D.R. Deshmukh, Chairman

1. This order governs C.A. No. 405 of 2011 filed by the petitioner under regulation 44 of the Company Law Board Regulations, 1991, read with Order 6, Rule 17 of the Code of Civil Procedure, 1908 read with section 151 of the Code of Civil Procedure, 1908, for amendment of Company Petition No. 104(ND) of 2009.

2. In sum and substance the voluminous amendment running into 64 pages introduces the historical background, the shareholding and participation of the petitioners in the company, the position of the petitioners on the board and certain subsequent events. It also gives details of the change in the shareholding pattern in the company. It prays for incorporation of the following interim reliefs in paragraph 22 :

"That the following paragraph be inserted after clause (viii) of the interim relief :

(ix) Reappointment of petitioner No. 2 as a whole-time director ; Restoration of power and functions of petitioner No. 1 ;

(x) Pending reappointment of petitioner No. 2 as a director of the company, the subsequent board meetings consequent upon his removal on September 25, 2010, be declared as null and void on the ground of lack of proper quorum."

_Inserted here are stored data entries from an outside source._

(* ===== verification/Inspector.v ===== *)
(** * Instruction inspection ([sdk/kit/src/inspector.ts])

    What the SDK reads out of raw instructions before anything is signed: the programs,
    the SPL Token transfers, the outgoing value and the dangerous token operations; and
    the rendering of instruction constraints. *)

From S2P Require Import Prelude Types Accounts Bytes.
Local Open Scope string_scope.
Local Open Scope Z_scope.
Local Open Scope list_scope.

(** ** SPL Token discriminators *)
Definition SPL_TRANSFER_DISCRIMINATOR : Z := 3.
Definition SPL_APPROVE_DISCRIMINATOR : Z := 4.
Definition SPL_REVOKE_DISCRIMINATOR : Z := 5.
Definition SPL_SET_AUTHORITY_DISCRIMINATOR : Z := 6.
Definition SPL_CLOSE_ACCOUNT_DISCRIMINATOR : Z := 9.
Definition SPL_TRANSFER_CHECKED_DISCRIMINATOR : Z := 12.
Definition SPL_APPROVE_CHECKED_DISCRIMINATOR : Z := 13.

(** ** Types *)
Record InspectableInstruction := mkIx {
  programAddress : Address;
  ix_accounts : option (list Address);
  ix_data : option bytes;
}.

Record TokenTransferInfo := mkTransfer {
  tt_mint : option Address;
  tt_amount : Z;
  tt_source : Address;
  tt_destination : Address;
  tt_authority : Address;
}.

Inductive DangerousType := DApprove | DSetAuthority | DCloseAccount | DRevoke.

Record DangerousTokenOperation := mkDangerous {
  dop_type : DangerousType;
  dop_account : Address;
}.

Record InstructionAnalysis := mkAnalysis {
  programIds : list Address;
  tokenTransfers : list TokenTransferInfo;
  estimatedValue : Z;
  dangerousOperations : list DangerousTokenOperation;
}.

#[export] Instance TokenTransferInfo_eq_dec : EqDecision TokenTransferInfo.
Proof. solve_decision. Defined.
#[export] Instance DangerousType_eq_dec : EqDecision DangerousType.
Proof. solve_decision. Defined.
#[export] Instance DangerousTokenOperation_eq_dec : EqDecision DangerousTokenOperation.
Proof. solve_decision. Defined.

(** ** Analysis *)
Definition is_token_program (a : Address) : bool :=
  bool_decide (a = TOKEN_PROGRAM_ADDRESS) || bool_decide (a = TOKEN_2022_PROGRAM_ADDRESS).

(** [Set.add] on the insertion-ordered set of program ids. *)
Definition set_add (x : string) (s : list string) : list string :=
  if bool_decide (x ∈ s) then s else s ++ [x].

(** [readU64LE]: [DataView.getBigUint64(offset, true)]. *)
Definition readU64LE (data : bytes) (offset : nat) : Z := read_u64_le offset data.

Definition push_transfer (signer : Address) (t : TokenTransferInfo) (a : InstructionAnalysis)
    : InstructionAnalysis :=
  mkAnalysis (programIds a) (tokenTransfers a ++ [t])
    (if decide (tt_authority t = signer) then estimatedValue a + tt_amount t else estimatedValue a)
    (dangerousOperations a).

(** [Transfer]: [[source, destination, authority]], amount at offset 1. *)
Definition transfer_of (data : bytes) (accounts : list Address) : option TokenTransferInfo :=
  match accounts with
  | source :: destination :: authority :: _ =>
      if (length data <? 9)%nat then None
      else Some (mkTransfer None (readU64LE data 1) source destination authority)
  | _ => None
  end.

(** [TransferChecked]: [[source, mint, destination, authority]]. *)
Definition transfer_checked_of (data : bytes) (accounts : list Address)
    : option TokenTransferInfo :=
  match accounts with
  | source :: mint :: destination :: authority :: _ =>
      if (length data <? 10)%nat then None
      else Some (mkTransfer (Some mint) (readU64LE data 1) source destination authority)
  | _ => None
  end.

Definition dangerous_of (discriminator : Z) : option DangerousType :=
  if (discriminator =? SPL_APPROVE_DISCRIMINATOR) || (discriminator =? SPL_APPROVE_CHECKED_DISCRIMINATOR)
  then Some DApprove
  else if discriminator =? SPL_SET_AUTHORITY_DISCRIMINATOR then Some DSetAuthority
  else if discriminator =? SPL_CLOSE_ACCOUNT_DISCRIMINATOR then Some DCloseAccount
  else if discriminator =? SPL_REVOKE_DISCRIMINATOR then Some DRevoke
  else None.
(** The sextets of the encoding, without its padding. *)
Fixpoint sextets_of (bs : bytes) : list Z :=
  match bs with
  | a :: b :: c :: rest =>
      a / 4 :: a mod 4 * 16 + b / 16 :: b mod 16 * 4 + c / 64 :: c mod 64 :: sextets_of rest
  | [a; b] => [a / 4; a mod 4 * 16 + b / 16; b mod 16 * 4]
  | [a] => [a / 4; a mod 4 * 16]
  | [] => []
  end.

Definition padding_of (bs : bytes) : chars :=
  match (length bs mod 3)%nat with 1%nat => [EQ_SIGN; EQ_SIGN] | 2%nat => [EQ_SIGN] | _ => [] end.

(** Induction three bytes at a time. *)
Lemma bytes3_ind (P : bytes -> Prop) :
  P [] -> (forall a, P [a]) -> (forall a b, P [a; b]) ->
  (forall a b c r, P r -> P (a :: b :: c :: r)) -> forall bs, P bs.
Proof.
  intros H0 H1 H2 H3 bs.
  assert (H : forall k bs, (length bs <= k)%nat -> P bs); [|by apply (H (length bs))].
  clear bs. induction k as [|k IH]; intros [|a [|b [|c r]]] Hk; simpl in Hk; auto; [lia..|].
  apply H3, IH. lia.
Qed.

Lemma mod3_step n : (S (S (S n)) mod 3 = n mod 3)%nat.
Proof. replace (S (S (S n))) with (n + 1 * 3)%nat by lia. by rewrite Nat.Div0.mod_add. Qed.

Lemma b64_encode_sextets bs :
  Forall is_byte bs ->
  String.list_ascii_of_string (b64_encode bs) = (b64_char <$> sextets_of bs) ++ padding_of bs.
Proof.
  induction bs as [|a|a b|a b c r IH] using bytes3_ind; intros Hb.
  - reflexivity.
  - apply Forall_cons in Hb as [Ha _].
    destruct (b64_sextets a 0 0 Ha ltac:(unfold is_byte; lia) ltac:(unfold is_byte; lia))
      as (E1 & E2 & _ & _). cbn in E2. rewrite Z.lor_0_r in E2.
    cbn [b64_encode String.list_ascii_of_string sextets_of fmap list_fmap app].
    rewrite E1, E2, Z.add_0_r. reflexivity.
  - apply Forall_cons in Hb as [Ha Hb]. apply Forall_cons in Hb as [Hb _].
    destruct (b64_sextets a b 0 Ha Hb ltac:(unfold is_byte; lia)) as (E1 & E2 & E3 & _).
    change (Z.shiftr 0 6) with 0 in E3. change (0 / 64) with 0 in E3.
    rewrite Z.lor_0_r, Z.add_0_r in E3.
    cbn [b64_encode String.list_ascii_of_string sextets_of fmap list_fmap app].
    rewrite E1, E2, E3. reflexivity.
  - do 3 (apply Forall_cons in Hb as [? Hb]).
    destruct (b64_sextets a b c) as (E1 & E2 & E3 & E4); [done..|].
    cbn [b64_encode String.list_ascii_of_string sextets_of fmap list_fmap app].
    rewrite E1, E2, E3, E4, IH by done. unfold padding_of. cbn [length]. by rewrite mod3_step.
Qed.
(** a spend limit means what it says. For a decimal amount with no more fraction
    digits than the token has decimals, worth less than [2^50] base units, a known symbol
    in any letter case and an optional known window, [parseSpendLimit] returns exactly
    that many base units of that token in that window: the detour through binary floating
    point never loses a unit. *)
Theorem parseSpendLimit_exact (int frac sym : chars) (window : option string)
    (mint : string) (info : TokenInfo) (ms : Z) :
  int <> [] -> Forall (fun c => is_digit c = true) int ->
  Forall (fun c => is_digit c = true) frac -> sym <> [] ->
  Forall (fun c => is_word c = true) sym ->
  find_symbol sym = Some (mint, info) -> window_ms window = Some ms ->
  Z.of_nat (length frac) <= ti_decimals info ->
  let v := digits_value (int ++ frac) * 10 ^ (ti_decimals info - Z.of_nat (length frac)) in
  v < 2 ^ 50 ->
  parseSpendLimit (render_limit int frac sym window) = Ok (mkLimit mint v (Some ms)).
Proof.
  intros Hi Hint Hfrac Hs Hsym Hf Hw Hlen v Hv. unfold parseSpendLimit.
  rewrite (match_limit_render int frac sym window ms) by done. cbn [syn_window syn_symbol syn_int syn_frac].
  assert (Hwin : (match window with
      | None => Ok DAY_MS
      | Some w => match jm_get w WINDOW_ALIASES with
                  | Some ms => Ok ms | None => Throw config_error end
      end : res SigilError Z) = Ok ms).
  { destruct window as [w|]; cbn in Hw |- *; [by rewrite Hw|congruence]. }
  rewrite Hwin, bind_ok, Hf.
  rewrite (amount_native_exact int frac (ti_decimals info)); [done| | |done].
  - by apply Forall_app.
  - pose proof (find_symbol_decimals _ _ _ Hf). lia.
Qed.

Definition str := String.list_ascii_of_string.

Lemma parseSpendLimit_exact_witness :
  render_limit (str "0") (str "29") (str "usdc") (Some "/hr") = "0.29 usdc/hr" /\
  parseSpendLimit "0.29 usdc/hr"
  = Ok (mkLimit "EPjFWdd5AufqSSqeM2qN1xzybapC8G4wEGGkZwyTDt1v" 290000 (Some 3600000)).
Proof.
  split; [reflexivity|].
  apply (parseSpendLimit_exact (str "0") (str "29") (str "usdc") (Some "/hr")
    "EPjFWdd5AufqSSqeM2qN1xzybapC8G4wEGGkZwyTDt1v" (mkTokenInfo "USDC" 6) 3600000);
    try discriminate; try reflexivity; repeat constructor.
Defined.

(** ** The kit resolver is the core resolver *)
Lemma map_res_objs ls ls' :
  map_res (fun l => LimObj <$> parse_limit_input l) ls = Ok ls' ->
  map_res parse_limit_input ls = map_res parse_limit_input ls'.
Proof.
  revert ls'. induction ls as [|l ls IH]; intros ls'; cbn; [by intros [= <-]|].
  destruct (parse_limit_input l) as [x|] eqn:Hx; cbn; [|done].
  destruct (map_res _ ls) as [ys|]; cbn; [|done]. intros [= <-]. cbn. by rewrite (IH ys).
Qed.

Lemma map_res_objs_throw ls e :
  map_res (fun l => LimObj <$> parse_limit_input l) ls = Throw e ->
  map_res parse_limit_input ls = Throw e.
Proof.
  induction ls as [|l ls IH]; cbn; [done|].
  destruct (parse_limit_input l) as [x|]; cbn; [|congruence].
  destruct (map_res _ ls) as [ys|e']; cbn; [done|]. intros [= ->]. by rewrite IH.
Qed.

(** wrapping the policies changes nothing. [resolvePolicies] of the kit returns the core
    resolution of the same policies, errors included, with the custom check carried over:
    parsing the strings of a mixed array early gives the limits and the error the core
    parser would. *)
Theorem resolveKitPolicies_is_core (p : KitPolicies) :
  resolveKitPolicies (Some p)
  = (fun r => mkKitResolved r (kp_customCheck p)) <$> resolvePolicies (Some (kp_core p)).
Proof.
  unfold resolveKitPolicies. destruct p as [[ms ts ap at_ bu rl] cc]; cbn.
  destruct ms as [[l|ls]|]; cbn.
  - destruct (parse_limit_input l); cbn; [|done]. by destruct (resolve_size ts).
  - destruct (all_strings ls); cbn.
    + destruct (map_res parse_limit_input ls); cbn; [|done]. by destruct (resolve_size ts).
    + destruct (map_res (fun l => LimObj <$> parse_limit_input l) ls) as [ls'|e] eqn:Hm; cbn.
      * rewrite (map_res_objs _ _ Hm).
        destruct (map_res parse_limit_input ls'); cbn; [|done]. by destruct (resolve_size ts).
      * by rewrite (map_res_objs_throw _ _ Hm).
  - by destruct (resolve_size ts).
Qed.
(* ===== verification/Shield.v ===== *)
(** * The client-side shield ([sdk/kit/src/shield.ts])

    The in-memory spending state, the policy evaluation, the shield context as a state
    machine and the pre-sign gate of the shielded signer. Every operation takes the
    clock reading [now] (milliseconds) as an argument: an operation reads the clock once.
    Logging is not modelled; the [onDenied]/[onApproved]/... callbacks are returned as
    the list of calls an operation makes. *)

From S2P Require Import Prelude Types Accounts Bytes OnChain StateResolver Inspector Policies Ledger.
Local Open Scope string_scope.
Local Open Scope Z_scope.
Local Open Scope list_scope.

Record PolicyViolation := mkViolation {
  v_rule : string;
  v_message : string;
  v_suggestion : string;
}.
#[export] Instance PolicyViolation_eq_dec : EqDecision PolicyViolation.
Proof. solve_decision. Defined.

(** What the shield throws: [ShieldDeniedError] with its violations, or another SDK
    error. *)
Inductive shield_error :=
  | Denied (violations : list PolicyViolation)
  | Sdk (e : SigilError).

(** ** [ShieldState] *)
Record ShieldState (C : Type) := mkShieldState {
  spendEntries : list SpendEntry;
  txEntries : list Z;
  resolvedState : option (ResolvedVaultState C);
  localUsdAdditions : Z;
  st_network : option Network;
  enforceUsed : bool;
}.
Arguments mkShieldState {C}. Arguments spendEntries {C}. Arguments txEntries {C}.
Arguments resolvedState {C}. Arguments localUsdAdditions {C}. Arguments st_network {C}.
Arguments enforceUsed {C}.

Record Checkpoint (C : Type) := mkCheckpoint {
  cp_spendEntries : list SpendEntry;
  cp_txEntries : list Z;
  cp_resolvedState : option (ResolvedVaultState C);
  cp_localUsdAdditions : Z;
  cp_network : option Network;
  cp_enforceUsed : bool;
}.
Arguments mkCheckpoint {C}. Arguments cp_spendEntries {C}. Arguments cp_txEntries {C}.
Arguments cp_resolvedState {C}. Arguments cp_localUsdAdditions {C}. Arguments cp_network {C}.
Arguments cp_enforceUsed {C}.

Definition PRUNE_THRESHOLD : nat := 10000.

Section state.
Context {C : Type}.
Implicit Types s : ShieldState C.

Definition new_state : ShieldState C := mkShieldState [] [] None 0 None false.

Definition getSpendInWindow s (mint : string) (windowMs now : Z) : Z :=
  let cutoff := now - windowMs in
  sum_of e_amount (filter (fun e => e_mint e = mint /\ cutoff <= e_timestamp e) (spendEntries s)).

Definition getTotalSpendInWindow s (windowMs now : Z) : Z :=
  let cutoff := now - windowMs in
  sum_of e_amount (filter (fun e => cutoff <= e_timestamp e) (spendEntries s)).

Definition getTransactionCountInWindow s (windowMs now : Z) : Z :=
  let cutoff := now - windowMs in
  Z.of_nat (length (filter (fun ts => cutoff <= ts) (txEntries s))).

Definition prune s (now : Z) : ShieldState C :=
  let cutoff := now - 86400000 in
  mkShieldState
    (if (PRUNE_THRESHOLD <? length (spendEntries s))%nat
     then filter (fun e => cutoff <= e_timestamp e) (spendEntries s) else spendEntries s)
    (if (PRUNE_THRESHOLD <? length (txEntries s))%nat
     then filter (fun ts => cutoff <= ts) (txEntries s) else txEntries s)
    (resolvedState s) (localUsdAdditions s) (st_network s) (enforceUsed s).

Definition recordSpend s (mint : string) (amount now : Z) : ShieldState C :=
  prune (mkShieldState (spendEntries s ++ [mkEntry mint amount now]) (txEntries s)
           (resolvedState s) (localUsdAdditions s) (st_network s) (enforceUsed s)) now.

Definition recordTransaction s (now : Z) : ShieldState C :=
  prune (mkShieldState (spendEntries s) (txEntries s ++ [now])
           (resolvedState s) (localUsdAdditions s) (st_network s) (enforceUsed s)) now.

Definition syncFromOnChain s (state : ResolvedVaultState C) (network : option Network)
    : ShieldState C :=
  mkShieldState (spendEntries s) (txEntries s) (Some state) 0
    (match network with Some n => Some n | None => st_network s end) (enforceUsed s).

Definition recordUsdSpend s (amount : Z) : ShieldState C :=
  mkShieldState (spendEntries s) (txEntries s) (resolvedState s) (localUsdAdditions s + amount)
    (st_network s) (enforceUsed s).

Definition getEffectiveGlobalSpent24h s : Z :=
  match resolvedState s with
  | None => localUsdAdditions s
  | Some rs => spent24h (globalBudget rs) + localUsdAdditions s
  end.

Definition getEffectiveGlobalRemaining s : option Z :=
  match resolvedState s with
  | None => None
  | Some rs =>
      let c := cap (globalBudget rs) in
      let spent := getEffectiveGlobalSpent24h s in
      Some (if spent <? c then c - spent else 0)
  end.

Definition getEffectiveAgentSpent24h s : option Z :=
  rs ← resolvedState s; b ← agentBudget rs; Some (spent24h b + localUsdAdditions s).

Definition getEffectiveAgentRemaining s : option Z :=
  rs ← resolvedState s; b ← agentBudget rs;
  let spent := spent24h b + localUsdAdditions s in
  Some (if spent <? cap b then cap b - spent else 0).

Definition markEnforceUsed s : ShieldState C :=
  mkShieldState (spendEntries s) (txEntries s) (resolvedState s) (localUsdAdditions s)
    (st_network s) true.

(** Both directions copy the arrays, so a checkpoint shares nothing with the state. *)
Definition checkpoint s : Checkpoint C :=
  {| cp_spendEntries := spendEntries s; cp_txEntries := txEntries s;
     cp_resolvedState := resolvedState s; cp_localUsdAdditions := localUsdAdditions s;
     cp_network := st_network s; cp_enforceUsed := enforceUsed s |}.

Definition rollback s (cp : Checkpoint C) : ShieldState C :=
  {| spendEntries := cp_spendEntries cp; txEntries := cp_txEntries cp;
     resolvedState := cp_resolvedState cp; localUsdAdditions := cp_localUsdAdditions cp;
     st_network := cp_network cp; enforceUsed := cp_enforceUsed cp |}.

Definition reset s : ShieldState C := new_state.
End state.

(** ** Policy evaluation *)
Definition SHIELD_SYSTEM_PROGRAMS : list string :=
  [SYSTEM_PROGRAM_ADDRESS; COMPUTE_BUDGET_PROGRAM_ADDRESS; ATA_PROGRAM_ADDRESS].

Definition is_stable_outgoing (signer : Address) (network : Network) (t : TokenTransferInfo) : bool :=
  bool_decide (tt_authority t = signer) &&
  match tt_mint t with Some m => isStablecoinMint m network | None => false end.

Definition computeStablecoinUsd (transfers : list TokenTransferInfo) (signerAddress : Address)
    (network : Network) : Z :=
  sum_of tt_amount (filter (fun t => is_stable_outgoing signerAddress network t = true) transfers).

(** 1. Program allowlist *)
Definition check_programs (p : ResolvedPolicies) (a : InstructionAnalysis) : list PolicyViolation :=
  match allowedProtocols p with
  | Some allowed =>
      if blockUnknownPrograms p then
        (fun pid => mkViolation "program_allowlist"
           ("Program " +:+ pid +:+ " is not in the allowed list")
           "Use a protocol that is explicitly allowed by the policy")
        <$> filter (fun pid => pid ∉ SHIELD_SYSTEM_PROGRAMS /\ pid ∉ allowed) (programIds a)
      else []
  | None => []
  end.

(** 2. Spend limits *)
Definition tx_spend (a : InstructionAnalysis) (signer : Address) (limit : SpendLimit) : Z :=
  sum_of tt_amount (filter (fun t => tt_authority t = signer /\
    (tt_mint t = Some (sl_mint limit) \/ tt_mint t = None)) (tokenTransfers a)).

Definition check_limit {C} (s : ShieldState C) (a : InstructionAnalysis) (signer : Address) (now : Z)
    (limit : SpendLimit) : list PolicyViolation :=
  let windowMs := default 86400000 (sl_windowMs limit) in
  let currentSpend := getSpendInWindow s (sl_mint limit) windowMs now in
  let txSpend := tx_spend a signer limit in
  if currentSpend + txSpend >? sl_amount limit then
    [mkViolation "spend_limit"
       ("Spend limit exceeded for " +:+ sl_mint limit +:+ ": " +:+ pretty (currentSpend + txSpend)
          +:+ " > " +:+ pretty (sl_amount limit))
       "Reduce the transaction amount or wait for the rolling window to reset"]
  else [].

(** 3. Rate limit *)
Definition check_rate {C} (s : ShieldState C) (p : ResolvedPolicies) (now : Z) : list PolicyViolation :=
  let count := getTransactionCountInWindow s (windowMs (rateLimit p)) now in
  if count >=? maxTransactions (rateLimit p) then
    [mkViolation "rate_limit"
       ("Rate limit exceeded: " +:+ pretty count +:+ "/" +:+ pretty (maxTransactions (rateLimit p))
          +:+ " transactions in window")
       "Wait before sending more transactions"]
  else [].

(** 4. Custom check *)
Definition custom_analysis (a : InstructionAnalysis) (signer : Address) : TransactionAnalysis :=
  mkTxAnalysis (programIds a)
    ((fun t => mkTokenTransfer (default "" (tt_mint t)) (tt_amount t)
        (if decide (tt_authority t = signer) then Outgoing else Unknown)
        (Some (tt_destination t))) <$> tokenTransfers a)
    (estimatedValue a).

Definition check_custom (cc : option (TransactionAnalysis -> PolicyCheckResult))
    (a : InstructionAnalysis) (signer : Address) : list PolicyViolation :=
  match cc with
  | None => []
  | Some f =>
      let r := f (custom_analysis a signer) in
      if check_allowed r then []
      else [mkViolation "custom" (default "Custom policy check failed" (check_reason r))
              "Review the custom policy callback and the rejected transaction inputs; adjust the policy or the transaction to satisfy the predicate."]
  end.

(** 5. On-chain caps, when synced *)
Definition check_on_chain {C} (s : ShieldState C) (a : InstructionAnalysis) (signer : Address)
    (network : option Network) : list PolicyViolation :=
  let effectiveNetwork := match network with Some n => Some n | None => st_network s end in
  match resolvedState s, effectiveNetwork with
  | Some rs, Some net =>
      let usd := computeStablecoinUsd (tokenTransfers a) signer net in
      if usd >? 0 then
        (if usd >? maxTransactionUsd rs then
           [mkViolation "on_chain_tx_size"
              ("Transaction " +:+ pretty usd +:+ " exceeds max " +:+ pretty (maxTransactionUsd rs))
              "Reduce the transaction amount"] else []) ++
        (let g := getEffectiveGlobalSpent24h s in
         if g + usd >? cap (globalBudget rs) then
           [mkViolation "on_chain_vault_cap"
              ("Would exceed on-chain daily cap: " +:+ pretty (g + usd) +:+ " > "
                 +:+ pretty (cap (globalBudget rs)))
              "Reduce amount or wait for the 24h window to roll"] else []) ++
        (match getEffectiveAgentSpent24h s, agentBudget rs with
         | Some ag, Some b =>
             if ag + usd >? cap b then
               [mkViolation "on_chain_agent_cap"
                  ("Would exceed agent spend limit: " +:+ pretty (ag + usd) +:+ " > " +:+ pretty (cap b))
                  "Reduce amount or wait"] else []
         | _, _ => []
         end)
      else []
  | _, _ => []
  end.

3. I have considered the written submission filed by the parties and have perused the record. For the reasons given below, I am of the considered opinion that the amendment application deserves to be dismissed :

(i) By order dated August 24, 2009, it was held that the term of Mr.Ashok Agarwal as a director of the company not having expired the passing of a resolution for his removal as director of respondent No. 1 company would prima facie constitute an oppressive act. Therefore, the respondents were restrained from considering the resolution for the removal of Mr. Ashok Agarwal as a member of the board of the company in the annual general meeting scheduled to be held on September 25, 2010. The term of Mr. Ashok Agarwal as the whole-time director expired on October 17, 2011. By order dated October 13, 2011, I had declined to grant the prayer of the petitioner to maintain status quo on Mr. Ashok Agarwal's position as the whole-time director. I had also held that in a quasi partnership the principles of legitimate expectation cannot be invoked and the contractual appointment of Mr. Ashok Agarwal as the whole-time director must come to an end on October 17, 2011. I had further stated that Mr. Ashok Agarwal shall continue to be a director in respondent No. 1. This finds further support from the interim arrangement provided by the order dated April 9, 2012, by the High Court of Delhi in C.A. (SB). No. 3 of 2011 whereby Mr. Ashok Agarwal was to continue as director of the company till final hearing of the petition by the Company Law Board. The respondent-company and Maheshwari faction were directed to give all relevant notices, papers and documents to Mr. Ashok Agarwal in his capacity as a director. On July 3, 2012, a consensus was arrived between the parties that in addition to sending notice of board meeting/annual general meeting/extraordinary general meeting through speedpost, notice of the board meeting shall also be sent through e-mail to Mr. Ashok Agarwal, at least before the scheduled date and time of the meeting and in a situation requiring a board meeting to be convened urgently, at least 48 hours prior to the time and date of such meeting. Breach of such undertaking or direction contained in the order dated April 9, 2012, by the High Court of Delhi has not been reported till date. Thus, the position of Mr. Ashok Agrawal as the whole-time director of the company has come to an end and cannot be allowed to be reagitated by introducing an amendment to the petition.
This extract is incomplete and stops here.